Rochester City Court Judge Leticia Astacio has 11 days to respond to the New York State Court of Appeals in order to appeal the suspension handed down Wednesday. In this June 5, 2017 photos, Astacio arrives at the Hall of Justice in Rochester for a court appearance. (WHAM photo)

Rochester, N.Y. (WHAM) - Rochester City Court Judge Leticia Astacio has 11 days to respond to the New York State Court of Appeals in order to appeal the suspension handed down Wednesday.

But there is a reason she may not want to do so.

Astacio has been using a doctor's excuse to avoid showing up to work at the Hall of Justice in downtown Rochester. Since August 31, 2017, she has shown up for one full day of work - February 27, 2018. She has not shown up to work any of the other days.

Now that Astacio has been suspended with pay, she will not need the excuse. She can stay home and be paid.

Robert Tembeckjian is the administrator and counsel with the Judicial Conduct Commission. While the Commission has investigative powers, it can only remove or sanction a judge after a disciplinary hearing - the equivalent of a non-jury trial.

"No judge can be removed without the full protection of the due process of the law," Tembeckjian said.

The proceeding has dragged on behind closed doors. It took a felony charge to get the attention of the New York Court of Appeals. That felony charge came April 2 when Astacio was accused of trying to buy a shotgun at Dick's Sporting Goods in violation of her probation.

"Whenever a judge is charged with a felony in New York the judge is subjected to be suspended," Tembeckjian said.

Yet the suspension is a legal step that, in reality, will not change Astacio's daily life - at least for now.

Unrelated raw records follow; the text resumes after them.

(** Two entries with one reference: the later one is written. *)
Example featuresMap_duplicate :
  featuresMap [feature.mkFeatureConfig "ghcr.io/a/b:1" {[ "v" := VString "1" ]};
               feature.mkFeatureConfig "ghcr.io/c/d:1" ∅;
               feature.mkFeatureConfig "ghcr.io/a/b:1" {[ "v" := VString "2" ]}]
  = list_to_map [("ghcr.io/a/b:1", obj [("v", VString "2")]);
                 ("ghcr.io/c/d:1", obj [])].
Proof. vm_compute. reflexivity. Qed.

(** The outcome of [fit_points] on a non-empty point set is the outcome
    of the solver on the design matrix: no other test stands in the way. *)
Lemma fit_points_outcome (points : list (list Q)) (order : Z) :
  (0 <= order)%Z -> points <> [] ->
  exists X,
    build_design_matrix (normalized np_sqrt (x_raw_of points))
                        (normalized np_sqrt (y_raw_of points)) order = Ok X
    /\ Np.shape X = (length points, length (exponents order))
    /\ (forall e, lstsq X (z_of points) = Raise e ->
                  fit_points np_sqrt lstsq points order = Raise e)
    /\ (forall c, lstsq X (z_of points) = Ok c ->
                  (length (exponents order) <= length c)%nat ->
                  exists out,
                    fit_points np_sqrt lstsq points order = Ok out
                    /\ model out = fitted_model np_sqrt points order c).
Proof.
  intros HD Hne.
  assert (Hxy : length (normalized np_sqrt (x_raw_of points))
                = length (normalized np_sqrt (y_raw_of points))).
  { unfold normalized, x_raw_of, y_raw_of.
    now rewrite !length_sub_div, !length_map. }
  destruct (design_matrix_shape _ _ order HD Hxy) as (X & HX & Hsh & _).
  exists X. split; [exact HX|]. split.
  { rewrite Hsh. unfold normalized, x_raw_of.
    now rewrite length_sub_div, length_map. }
  unfold fit_points. rewrite !(column_nonempty _ _ Hne). cbn [bind].
  fold (x_raw_of points) (y_raw_of points) (z_of points).
  fold (normalized np_sqrt (x_raw_of points)) (normalized np_sqrt (y_raw_of points)).
  rewrite HX. cbn [bind]. split.
  - intros e ->. reflexivity.
  - intros c -> Hc. cbn [bind].
    rewrite evaluate_fitted_surface_loop, eval_loop_value;
      [ | rewrite !length_sub_div; apply meshgrid_lengths | exact Hc ].
    cbn [bind]. eexists. split; reflexivity.
Qed.


End FitFacts.

(** *** Coordinates that all coincide have zero variance *)

Lemma sum_constant (v : Q) (x : list Q) :
  (forall a, In a x -> a == v) ->
  forall acc, fold_left Qplus x acc == acc + inject_Z (Z.of_nat (length x)) * v.
Proof.
  induction x as [|a x IH]; intros Hall acc.
  - cbn [fold_left length]. change (inject_Z (Z.of_nat 0)) with 0. ring.
  - cbn [fold_left]. rewrite IH by (intros b Hb; apply Hall; now right).
    change (length (a :: x)) with (S (length x)).
    rewrite inject_succ, (Hall a (or_introl eq_refl)). ring.
Qed.
(** *** URLs of the form [scheme://host/path?query#fragment] *)

(** Cuts [s] at the first occurrence of the separator of scheme and
    authority. *)
Fixpoint cut_scheme (s : string) : option (string * string) :=
  if Js.startsWith "://" s then Some (EmptyString, Js.slice 3 s)
  else match s with
       | EmptyString => None
       | String a s' =>
           match cut_scheme s' with
           | Some (scheme, rest) => Some (String a scheme, rest)
           | None => None
           end
       end.

(** The part of [s] before the first [c], or all of [s]. *)
Definition before (c : ascii) (s : string) : string :=
  match Js.cut_at c s with
  | Some (b, _) => b
  | None => s
  end.

(** The part of [s] from the first [c] on, or nothing. *)
Definition from (c : ascii) (s : string) : string :=
  match Js.cut_at c s with
  | Some (_, a) => String c a
  | None => EmptyString
  end.

Definition simple_URL (s : string) : option URL :=
  match cut_scheme s with
  | None => None
  | Some (scheme, rest) =>
      let rest := before "#"%char rest in
      let authority := before "?"%char (before "/"%char rest) in
      let tail := Js.slice (String.length authority) rest in
      let path := before "?"%char tail in
      Some {| protocol := scheme +:+ ":";
              hostname := before ":"%char authority;
              pathname := if decide (path = "") then "/" else path;
              search := from "?"%char tail |}
  end.

(** *** Anchored expressions built from literal characters and [.*] *)

Inductive Token :=
  | Lit (a : ascii)
  | AnyRun.

Definition meta (a : ascii) : bool :=
  bool_decide (a ∈ String.list_ascii_of_string "\^$.|?*+()[]{}").

(** The tokens of an expression body that ends with the end anchor. *)
Fixpoint tokens (s : string) : option (list Token) :=
  match s with
  | EmptyString => None
  | String a s' =>
      if decide (a = "$"%char) then
        if decide (s' = EmptyString) then Some [] else None
      else if decide (a = "."%char) then
        match s' with
        | String b s'' =>
            if decide (b = "*"%char) then cons AnyRun <$> tokens s'' else None
        | EmptyString => None
        end
      else if meta a then None
      else cons (Lit a) <$> tokens s'
  end.

Definition compile (source : string) : option (list Token) :=
  match source with
  | String a body => if decide (a = "^"%char) then tokens body else None
  | EmptyString => None
  end.

Fixpoint accepts (toks : list Token) : list ascii → bool :=
  match toks with
  | [] => λ s, match s with [] => true | _ => false end
  | Lit c :: toks' =>
      λ s, match s with
           | a :: s' => bool_decide (a = c) && accepts toks' s'
           | [] => false
           end
  | AnyRun :: toks' =>
      fix run (s : list ascii) : bool :=
        accepts toks' s
        || match s with
           | a :: s' => negb (Js.line_terminator a) && run s'
           | [] => false
           end
  end.

Definition simple_RegExp_test (source s : string) : option bool :=
  match compile source with
  | Some toks => Some (accepts toks (String.list_ascii_of_string s))
  | None => None
  end.

#[local] Instance web : WebPlatform :=
  {| URL_new := simple_URL; RegExp_test := simple_RegExp_test |}.

(** *** POSIX paths *)

(** The segments of a path between its slashes. *)
Fixpoint segments_of (s : string) : list string :=
  match s with
  | EmptyString => [EmptyString]
  | String a s' =>
      if decide (a = "/"%char) then EmptyString :: segments_of s'
      else match segments_of s' with
           | seg :: rest => String a seg :: rest
           | [] => [String a EmptyString]
           end
  end.

(** One step of the normalisation of a path; the stack holds the
    segments kept so far, the last one first. *)
Definition push_segment (allowAboveRoot : bool) (stack : list string) (seg : string)
    : list string :=
  if decide (seg = "") then stack
  else if decide (seg = ".") then stack
  else if decide (seg = "..") then
    match stack with
    | top :: below =>
        if decide (top = "..") then (if allowAboveRoot then ".." :: stack else stack)
        else below
    | [] => if allowAboveRoot then [".."] else []
    end
  else seg :: stack.

Fixpoint join_with (sep : string) (l : list string) : string :=
  match l with
  | [] => ""
  | [x] => x
  | x :: rest => x +:+ sep +:+ join_with sep rest
  end.

Definition normalizeString (path : string) (allowAboveRoot : bool) : string :=
  join_with "/" (rev (foldl (push_segment allowAboveRoot) [] (segments_of path))).

(** [path.posix.normalize] *)
Definition normalize (path : string) : string :=
  if decide (path = "") then "."
  else
    let isAbsolute := Js.startsWith "/" path in
    let trailingSeparator := Js.endsWith "/" path in
    let p := normalizeString path (negb isAbsolute) in
    if decide (p = "") then
      (if isAbsolute then "/" else if trailingSeparator then "./" else ".")
    else
      (if isAbsolute then "/" else "") +:+ p +:+ (if trailingSeparator then "/" else "").

(** [path.posix.join] *)
Definition join (args : list string) : string :=
  match filter (λ arg, arg ≠ "") args with
  | [] => "."
  | parts => normalize (join_with "/" parts)
  end.

(** The suffix of [p] that starts at its last dot. *)
Fixpoint from_last_dot (p : string) : string :=
  match p with
  | EmptyString => EmptyString
  | String a p' =>
      let later := from_last_dot p' in
      if decide (later = EmptyString)
      then (if decide (a = "."%char) then p else EmptyString)
      else later
  end.

(** [path.posix.extname] for a path that does not end with a slash. *)
Definition extname (p : string) : string :=
  let base := default "" (last (segments_of p)) in
  let ext := from_last_dot base in
  if decide (base = "..") then ""
  else if decide (ext = base) then ""
  else ext.

#[local] Instance paths : PathLib :=
  {| path_join := join; path_extname := extname |}.

(** A string that stands as one segment of a path, as the identifiers
    that the host issues do. *)
Definition plain (s : string) : Prop :=
  segments_of s = [s] ∧ s ≠ "" ∧ s ≠ "." ∧ s ≠ "..".

(** What precedes the last two segments in a joined path. *)
Definition lead (l : list string) : string :=
  match l with
  | [] => ""
  | _ => join_with "/" l +:+ "/"
  end.

(** *** The remaining interfaces *)

(** Text is left as it is. *)
#[local] Instance plain_encoding : Encoding := {| base64 := λ buf, buf |}.

(** Only the empty document is written and read back. *)
#[local] Instance empty_json : JsonLib :=
  {| JSON_parse := λ text, if decide (text = "{}") then Some ∅ else None;
     JSON_stringify := λ _, "{}" |}.

Definition load_directory (dir : string) (d : Fs.FS) (h : list Ext.HostExtension)
    : result (Ext.HostExtension * list Ext.HostExtension) :=
  if Fs.existsSync (join [dir; "manifest.json"]) d then
    let ext := Ext.mkHostExtension dir dir dir None in
    Ok (ext, (h ++ [ext])%list)
  else Throw "Manifest file is missing or unreadable".

Definition unload (extensionId : string) (h : list Ext.HostExtension)
    : result (list Ext.HostExtension) :=
  if bool_decide (extensionId ∈ Ext.host_id <$> h)
  then Ok (filter (λ e, Ext.host_id e ≠ extensionId) h)
  else Throw "Extension not loaded".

Astacio has not heard or tried a single case since February 2016 and has not been showing up to work at the Hall of Justice for other legal research work as ordered. The suspension eliminated the need for an excuse.

Her suspension with pay means she will continue to collect her $187,200 annual salary.

"The court has the option to suspend them with or without pay," Tembeckjian said.

When 13WHAM News asked about the criteria the New York State Court of Appeals uses to make the decision to suspend an official with or without pay, the court did not respond.

But beyond the suspension, the high court cannot remove Judge Astacio from office.

That decision goes back to the Judicial Conduct Commission - and will remain confidential until there is an outcome.

Since 1975, it has fired 169 judges. But only five have been suspended with pay.